2. Moet artikel 56 VWEU voorts aldus worden uitgelegd dat wanneer sprake is van reclamepraktijken van een monopolist, het monopolie daardoor in elk geval zijn samenhang verliest of kan de monopolist, wanneer particuliere aanbieders dergelijke reclameactiviteiten verrichten, ook ertoe aanzetten om actief deel te nemen aan het spel, bijvoorbeeld door gokken te bagatelliseren, door de aanwending van de inkomsten voor activiteiten van algemeen belang aan te grijpen om een positief imago op te hangen of door de aantrekkingskracht ervan te vergroten met behulp van indringende reclameboodschappen die aanzienlijke opbrengsten aanlokkelijk in het vooruitzicht stellen?
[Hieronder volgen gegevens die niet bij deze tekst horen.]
Definition get_scope_level : M nat := gets m_num_scopes.
Definition get_num_assertions : M nat := gets (λ s, length (m_fmls s)).
Definition get_num_assumptions : M nat := gets (λ s, length (m_asmsf s)).
Definition get_unsat_core : M (list expr) := gets m_core.
Definition reason_unknown : M string := gets m_unknown.
Definition set_reason_unknown (msg : string) : M unit :=
  modify (set_m_unknown msg).

(** ** The preprocessing pipeline *)

Definition simp2_p (p : params) : params :=
  params_set_bool "blast_distinct" true
   (params_set_bool "elim_and" true
    (params_set_bool "hoist_mul" false
     (params_set_bool "flat" true
      (params_set_uint "local_ctx_limit" 10000000%N
       (params_set_bool "local_ctx" true
        (params_set_bool "push_ite_bv" false
         (params_set_bool "pull_cheap_ite" true
          (params_set_bool "som" true p)))))))).

(** [while (m_bb_rewriter->get_num_scopes() < m_num_scopes) push()]: each
    round adds a scope, so [n] rounds always suffice. *)
Fixpoint bb_align (fuel n : nat) (b : bit_blaster_rewriter)
  : bit_blaster_rewriter :=
  match fuel with
  | O => b
  | S fuel =>
      if bb_get_num_scopes b <? n then bb_align fuel n (bb_push b) else b
  end.

Definition init_preprocess_on (s : inc_sat_solver) : inc_sat_solver :=
  let s := set_m_preprocess (tactic_reset <$> m_preprocess s) s in
  let bb := match m_bb_rewriter s with
            | Some b => b
            | None => bb_mk (m_params s)
            end in
  let s := set_m_bb_rewriter (Some bb) s in
  let s := set_m_preprocess
             (Some (mk_preprocess (m_params s) (simp2_p (m_params s)))) s in
  let s := set_m_bb_rewriter
             (Some (bb_align (m_num_scopes s) (m_num_scopes s) bb)) s in
  set_m_preprocess (tactic_reset <$> m_preprocess s) s.

Definition init_preprocess : M unit := modify init_preprocess_on.

(** [internalize_goal(g, dep2asm)]; both arguments are in-out references
    and come back with the answer. *)
Definition internalize_goal (g : goal) (dep2asm : dep2asm_t)
  : M (lbool * goal * dep2asm_t) :=
  modify (set_m_mc None) ;;
  modify (set_m_pc None) ;;
  modify (set_m_dep_core None) ;;
  modify (set_m_subgoals []) ;;
  init_preprocess ;;
  t <- bind (gets m_preprocess) (defined "m_preprocess is null") ;;
  bb <- bind (gets m_bb_rewriter) (defined "m_bb_rewriter is null") ;;
  match tactic_apply t bb g with
  | inl _ =>
      modify (set_m_preprocess None) ;;
      modify (set_m_bb_rewriter None) ;;
      ret (l_undef, g, dep2asm)
  | inr (subgoals, mc, pc, core, bb', t') =>
      modify (set_m_subgoals subgoals) ;;
      modify (set_m_mc mc) ;;
      modify (set_m_pc pc) ;;
      modify (set_m_dep_core core) ;;
      modify (set_m_bb_rewriter (Some bb')) ;;
      modify (set_m_preprocess (Some t')) ;;
      if negb (length subgoals =? 1) then ret (l_undef, g, dep2asm)
      else
        g <- defined "m_subgoals[0]" (subgoals !! 0) ;;
        s <- gets id ;;
        let '(solver, map, dep2asm, atoms) :=
          goal2sat g (m_params s) (m_solver s) (m_map s) dep2asm in
        modify (set_m_solver solver) ;;
        modify (set_m_map map) ;;
        if negb (empty atoms) then
          set_reason_unknown
            ("interpreted atoms sent to SAT solver " +:+ pp_exprs atoms) ;;
          ret (l_undef, g, dep2asm)
        else ret (l_true, g, dep2asm)
  end.

(** ** Formulas and assumptions *)

Definition internalize_formulas : M lbool :=
  s <- gets id ;;
  if m_fmls_head s =? length (m_fmls s) then ret l_true
  else
    let g := foldl (λ g f, goal_assert f [] g) (mk_goal true false [])
                   (drop (m_fmls_head s) (m_fmls s)) in
    r <- internalize_goal g ∅ ;;
    let res := r.1.1 in
    (if negb (lbool_eqb res l_undef)
     then modify (λ s, set_m_fmls_head (length (m_fmls s)) s)
     else ret ()) ;;
    ret res.

(** The first loop of [extract_assumptions]: [i] runs over the
    call-supplied terms, [j] counts the ones kept. *)
Fixpoint extract_supplied (dep2asm : dep2asm_t) (asms : list expr)
    (i j : nat) : M unit :=
  match asms with
  | [] => ret ()
  | a :: asms =>
      match dep2asm !! a with
      | Some lit =>
          modify (λ s, set_m_asms (push_back lit (m_asms s)) s) ;;
          ws <- gets m_weights ;;
          (if negb (i =? j) && negb (empty ws) then
             w <- defined "m_weights[i]" (ws !! i) ;;
             modify (set_m_weights (<[j := w]> ws))
           else ret ()) ;;
          extract_supplied dep2asm asms (S i) (S j)
      | None => extract_supplied dep2asm asms (S i) j
      end
  end.
(** The events the tick itself appends. *)
Definition good_event (id : string) (year : Z) : Event.t :=
  Event.mk id "A scientific breakthrough boosts tech!"
    [("tech", 100); ("reputation", 5)] year.

Definition starvation_event (id : string) (year : Z) : Event.t :=
  Event.mk id "Starvation strikes the nation!" [] year.

(** What an effect does to one resource: nothing to a resource the
    pool does not hold or the effect does not name, the sum
    otherwise. *)
Definition applied (before : option Z) (delta : option Z) : option Z :=
  match before, delta with
  | Some r, Some d => Some (r + d)
  | _, _ => before
  end.

(** What the items of one impact mapping add up to under key [k]. *)
Definition impact_total (k : string) (impact : dict Z) : Z :=
  fold_right (fun kv acc => (if String.eqb (fst kv) k then snd kv else 0) + acc)
             0 impact.

Definition laws_total (k : string) (laws : list Law.t) : Z :=
  fold_right Z.add 0 (map (fun l => impact_total k (Law.impact l)) laws).

(** A law with every impact item outside "crime" and "happiness"
    removed. *)
Definition restrict_impact (l : Law.t) : Law.t :=
  Law.mk (Law.id l) (Law.title l) (Law.description l)
    (filter (fun kv => String.eqb (fst kv) "crime"
                       || String.eqb (fst kv) "happiness")
            (Law.impact l)).




(** A zero, or a finite float of exponent at most [E] and magnitude
    below [2^B]. *)
Definition bounded_by (E B : Z) (f : spec_float) : bool :=
  match f with
  | S754_zero _ => true
  | S754_finite _ m e => (e <=? E) && (Zpos (digits2_pos m) + e <=? B)
  | _ => false
  end.

Definition upto (n : nat) : list Z := map Z.of_nat (seq 0 (S n)).

(** The growth rate of a city is computed without raising and is
    below 1/8. *)
Definition rate_bounded (economy crime : Z) : bool :=
  match City.growth_rate economy crime with
  | Ok f => bounded_by 0 (-3) f
  | Raise _ => false
  end.

(** ** Concrete inputs *)

(** The attributes an instance of a plain class inherits in
    CPython 3.12. *)
Definition cpython : Interpreter :=
  {| inherited_attr k :=
       existsb (String.eqb k)
         ["__class__"; "__delattr__"; "__dict__"; "__dir__"; "__doc__";
          "__eq__"; "__format__"; "__ge__"; "__getattribute__";
          "__getstate__"; "__gt__"; "__hash__"; "__init__";
          "__init_subclass__"; "__le__"; "__lt__"; "__module__"; "__ne__";
          "__new__"; "__reduce__"; "__reduce_ex__"; "__repr__";
          "__setattr__"; "__sizeof__"; "__str__"; "__subclasshook__";
          "__weakref__"] |}.

(** An environment whose n-th raw draw is n and whose n-th identifier
    is "uuid-n". *)
Definition sample_env : Env :=
  mkEnv Z.of_nat 0
        (fun n => "uuid-" ++ NilEmpty.string_of_uint (Nat.to_uint n))%string 0.

(** An environment that makes the tick of a country without cities
    draw +3 for the reputation and then roll the good event. *)
Definition lucky_env : Env :=
  mkEnv (fun n => if Nat.eqb n 2 then 3 else 0) 0 (uuids sample_env) 0.

Definition avalon : City.t :=
  City.mk "uuid-a" "Avalon" 1000 50 10 50 ["port"].

Definition curfew : Law.t :=
  Law.mk "uuid-b" "Curfew" "Streets close at dusk."
         [("crime", -2); ("happiness", -1); ("tax", 5)].

Definition lottery : Law.t :=
  Law.mk "uuid-c" "Lottery" "A weekly draw." [("happiness", 2)].

(** A country with one city and two laws. *)
Definition civica : Country.t :=
  Country.mk "Civica" "A personal, evolving fictional nation." 1000
    [avalon] [curfew; lottery] [] 1
    [("food", 5000); ("money", 10000); ("tech", 500); ("reputation", 50)].

(** A country without cities, 200 people and 50 units of food. *)
Definition hamlet : Country.t :=
  Country.mk "Hamlet" "A personal, evolving fictional nation." 200
    [] [] [] 1
    [("food", 50); ("money", 10000); ("tech", 500); ("reputation", 98)].

(** The country [Country("Civica")] after
    [add_city("Colossus", 2**1024)] and
    [add_event("Famine", {"food": -6000})]. *)
Definition colossus : Country.t :=
  Country.mk "Civica" "A personal, evolving fictional nation."
    (10000 + 2 ^ 1024)
    [City.mk "uuid-0" "Colossus" (2 ^ 1024) 50 10 50 []] []
    [Event.mk "uuid-1" "Famine" [("food", -6000)] 1] 1
    [("food", -1000); ("money", 10000); ("tech", 500); ("reputation", 50)].

(** ** Vocabulary of the further properties *)

(** [max(0, min(100, v))] *)
Definition clamp (v : Z) : Z := Z.max 0 (Z.min 100 v).

(** An attribute after the law-effect loop: clamped with its delta
    when the mapping names it, untouched otherwise. *)
Definition adjusted (x : Z) (delta : option Z) : Z :=
  match delta with
  | Some v => clamp (x + v)
  | None => x
  end.

Definition bad_event (id : string) (year : Z) : Event.t :=
  Event.mk id "A crop blight reduces food stores!" [("food", -300)] year.

(** The sign a float contributes to a product: -1, 0 or 1. *)
Definition float_sign (f : spec_float) : Z :=
  match f with
  | S754_finite true _ _ => -1
  | S754_finite false _ _ => 1
  | _ => 0
  end.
3. Dient een nationale rechter die in het kader van zijn bevoegdheid artikel 56 VWEU moet toepassen, op eigen gezag zorg te dragen voor de volle werking van deze normen door alle bepalingen van nationaal recht die hij daarmee strijdig acht buiten toepassing te laten, zelfs wanneer in een constitutionele procedure is bevestigd dat zij in overeenstemming zijn met het Unierecht?

 

Aangehaalde (recente) jurisprudentie: C-390/12; C-243/01; C-46/08; C-347/09; Ladbrokes Betting & Gaming en Ladbrokes International C-258/08; C-316/07JT; C-212/08; Stanleybet International e.a. C-186/11 JT; C-285/98; C-224/97; Online Games e.a. C-685/15; Coname C-231/03; Parking Brixen C-458/03; Belgacom C-221/12; Admiral Casinos & Entertainment C-464/15; 14/83; Mecanarte-Metalurgica da Lagoa/Alfandega do Porto C-348/89.